Lemma reap_loop_ok fuel c s :
  names_of c -> (budget s < fuel)%nat -> going c s -> leads_to c (reap_loop fuel c s).
Proof.
  intros Hc. revert s. induction fuel as [|fuel IH]; intros s Hb Hg; [lia|]. cbn [reap_loop].
  unfold waitpid_nohang. pose proof (meanwhile_budget s) as Hbm.
  pose proof (quiet_going c _ _ (meanwhile_quiet s) Hg) as Hg1. set (s1 := meanwhile s) in *. clearbody s1.
  pose proof (take_exit_spec s1) as Hx. destruct (take_exit s1) as [[| |pid] s2];
    [by destruct Hx as [-> _]..|]. destruct Hx as (l1 & l2 & E & ->).
  assert (Hb2 : (S (budget (with_procs (l1 ++ l2) s1)) = budget s1)%nat).
  { unfold budget. cbn. rewrite E, !length_app. cbn. lia. }
  change (pids (with_procs (l1 ++ l2) s1)) with (pids s1).
  destruct (name_of pid (pids s1)) as [n|] eqn:En.
  - apply name_of_in in En. destruct (lost_known c s1 pid n l1 l2 Hg1 E En) as (Ht2 & Hp2 & Hin2). cbv zeta.
    set (s2 := logged _ _) in *. destruct Hc as (Hcg & Hcs & Hpoll). destruct Hg1 as (Ht1 & Hp1 & [Hsrv Hcalm Hnames Hdue]).
    assert (Hsig : Forall (fun e => ~ is_signal e) (log s2)).
    { apply Forall_app. split; [|by constructor; [tauto|]]. eapply Forall_impl; [exact Hcalm|exact calm_signal]. }
    assert (Hlost : Lost n pid ∈ log s2) by (apply elem_of_app; right; by left).
    case_bool_decide as Hn.
    + subst n. destruct (stop_now c EXIT_SERVER_EXITED s2) as (s' & -> & Hf); try done. right. split; [done|]. by exists pid.
    + destruct (Hnames n pid En) as [->|?]; [|done].
      destruct (gateway_exit_ok c s2 Hpoll Ht2 Hp2) as [(t & s' & -> & Ht' & Hp' & Ep & Hd & (d & El) & _ & Hb')
        |(t & t' & s0 & s' & -> & Ht' & Hp' & Ep & _ & _ & (l & El & Hl) & Hmax)]; cbn [mbind option_bind].
      * apply IH; [rewrite Hb'; change (budget s2) with (budget (with_procs (l1 ++ l2) s1)); lia|]. split_and!; [done..|].
        split; rewrite ?El, ?Ep.
        -- destruct Hsrv as (p & x & Hin & Hf). exists p, x. split.
           ++ apply Hin2. split; [done|]. intros ->. by apply Hn, (pair_inj_r _ _ _ pid (t_pids _ Ht1)).
           ++ change (log s2) with (log s1 ++ [Lost GATEWAY pid]). by rewrite !server_forks_app, Hf.
        -- apply Forall_app. split; [|by repeat constructor]. apply Forall_app. split; [done|by repeat constructor].
        -- intros n p Hnp. apply Hin2 in Hnp as [Hnp _]. by eapply Hnames.
        -- intros _ ([n p] & En' & Hnp)%list_elem_of_fmap. cbn in En'. subst n. apply Hin2 in Hnp as [Hnp Hne].
           by apply Hne, (pair_inj _ GATEWAY _ _ (t_names _ Ht1)).
      * eapply stopped_finished; [exact Hsig|exact El|exact Hl|done..|]. right. right. split; [done|]. by exists pid, t.
  - apply IH; [lia|]. destruct Hg1 as (Ht1 & Hp1 & [Hsrv Hcalm Hnames Hdue]).
    split_and!; [|by destruct Hp1|by split].
    pose proof (reaped_tidy s1 pid l1 l2 Ht1 E) as H. rewrite (forget_unknown s1 pid En) in H. exact H.
Qed.

Lemma keep_new name pid l : name ∉ map fst l -> keep_pid name pid l = l ++ [(name, pid)].
Proof. intros H. unfold keep_pid. by rewrite (mem_false _ _ H). Qed.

* _Task_:
Set down each entry again, exactly as written.

* _Task answer_:
Lemma reap_loop_ok fuel c s :
  names_of c -> (budget s < fuel)%nat -> going c s -> leads_to c (reap_loop fuel c s).
Proof.
  intros Hc. revert s. induction fuel as [|fuel IH]; intros s Hb Hg; [lia|]. cbn [reap_loop].
  unfold waitpid_nohang. pose proof (meanwhile_budget s) as Hbm.
  pose proof (quiet_going c _ _ (meanwhile_quiet s) Hg) as Hg1. set (s1 := meanwhile s) in *. clearbody s1.
  pose proof (take_exit_spec s1) as Hx. destruct (take_exit s1) as [[| |pid] s2];
    [by destruct Hx as [-> _]..|]. destruct Hx as (l1 & l2 & E & ->).
  assert (Hb2 : (S (budget (with_procs (l1 ++ l2) s1)) = budget s1)%nat).
  { unfold budget. cbn. rewrite E, !length_app. cbn. lia. }
  change (pids (with_procs (l1 ++ l2) s1)) with (pids s1).
  destruct (name_of pid (pids s1)) as [n|] eqn:En.
  - apply name_of_in in En. destruct (lost_known c s1 pid n l1 l2 Hg1 E En) as (Ht2 & Hp2 & Hin2). cbv zeta.
    set (s2 := logged _ _) in *. destruct Hc as (Hcg & Hcs & Hpoll). destruct Hg1 as (Ht1 & Hp1 & [Hsrv Hcalm Hnames Hdue]).
    assert (Hsig : Forall (fun e => ~ is_signal e) (log s2)).
    { apply Forall_app. split; [|by constructor; [tauto|]]. eapply Forall_impl; [exact Hcalm|exact calm_signal]. }
    assert (Hlost : Lost n pid ∈ log s2) by (apply elem_of_app; right; by left).
    case_bool_decide as Hn.
    + subst n. destruct (stop_now c EXIT_SERVER_EXITED s2) as (s' & -> & Hf); try done. right. split; [done|]. by exists pid.
    + destruct (Hnames n pid En) as [->|?]; [|done].
      destruct (gateway_exit_ok c s2 Hpoll Ht2 Hp2) as [(t & s' & -> & Ht' & Hp' & Ep & Hd & (d & El) & _ & Hb')
        |(t & t' & s0 & s' & -> & Ht' & Hp' & Ep & _ & _ & (l & El & Hl) & Hmax)]; cbn [mbind option_bind].
      * apply IH; [rewrite Hb'; change (budget s2) with (budget (with_procs (l1 ++ l2) s1)); lia|]. split_and!; [done..|].
        split; rewrite ?El, ?Ep.
        -- destruct Hsrv as (p & x & Hin & Hf). exists p, x. split.
           ++ apply Hin2. split; [done|]. intros ->. by apply Hn, (pair_inj_r _ _ _ pid (t_pids _ Ht1)).
           ++ change (log s2) with (log s1 ++ [Lost GATEWAY pid]). by rewrite !server_forks_app, Hf.
        -- apply Forall_app. split; [|by repeat constructor]. apply Forall_app. split; [done|by repeat constructor].
        -- intros n p Hnp. apply Hin2 in Hnp as [Hnp _]. by eapply Hnames.
        -- intros _ ([n p] & En' & Hnp)%list_elem_of_fmap. cbn in En'. subst n. apply Hin2 in Hnp as [Hnp Hne].
           by apply Hne, (pair_inj _ GATEWAY _ _ (t_names _ Ht1)).
      * eapply stopped_finished; [exact Hsig|exact El|exact Hl|done..|]. right. right. split; [done|]. by exists pid, t.
  - apply IH; [lia|]. destruct Hg1 as (Ht1 & Hp1 & [Hsrv Hcalm Hnames Hdue]).
    split_and!; [|by destruct Hp1|by split].
    pose proof (reaped_tidy s1 pid l1 l2 Ht1 E) as H. rewrite (forget_unknown s1 pid En) in H. exact H.
Qed.

Lemma keep_new name pid l : name ∉ map fst l -> keep_pid name pid l = l ++ [(name, pid)].
Proof. intros H. unfold keep_pid. by rewrite (mem_false _ _ H). Qed.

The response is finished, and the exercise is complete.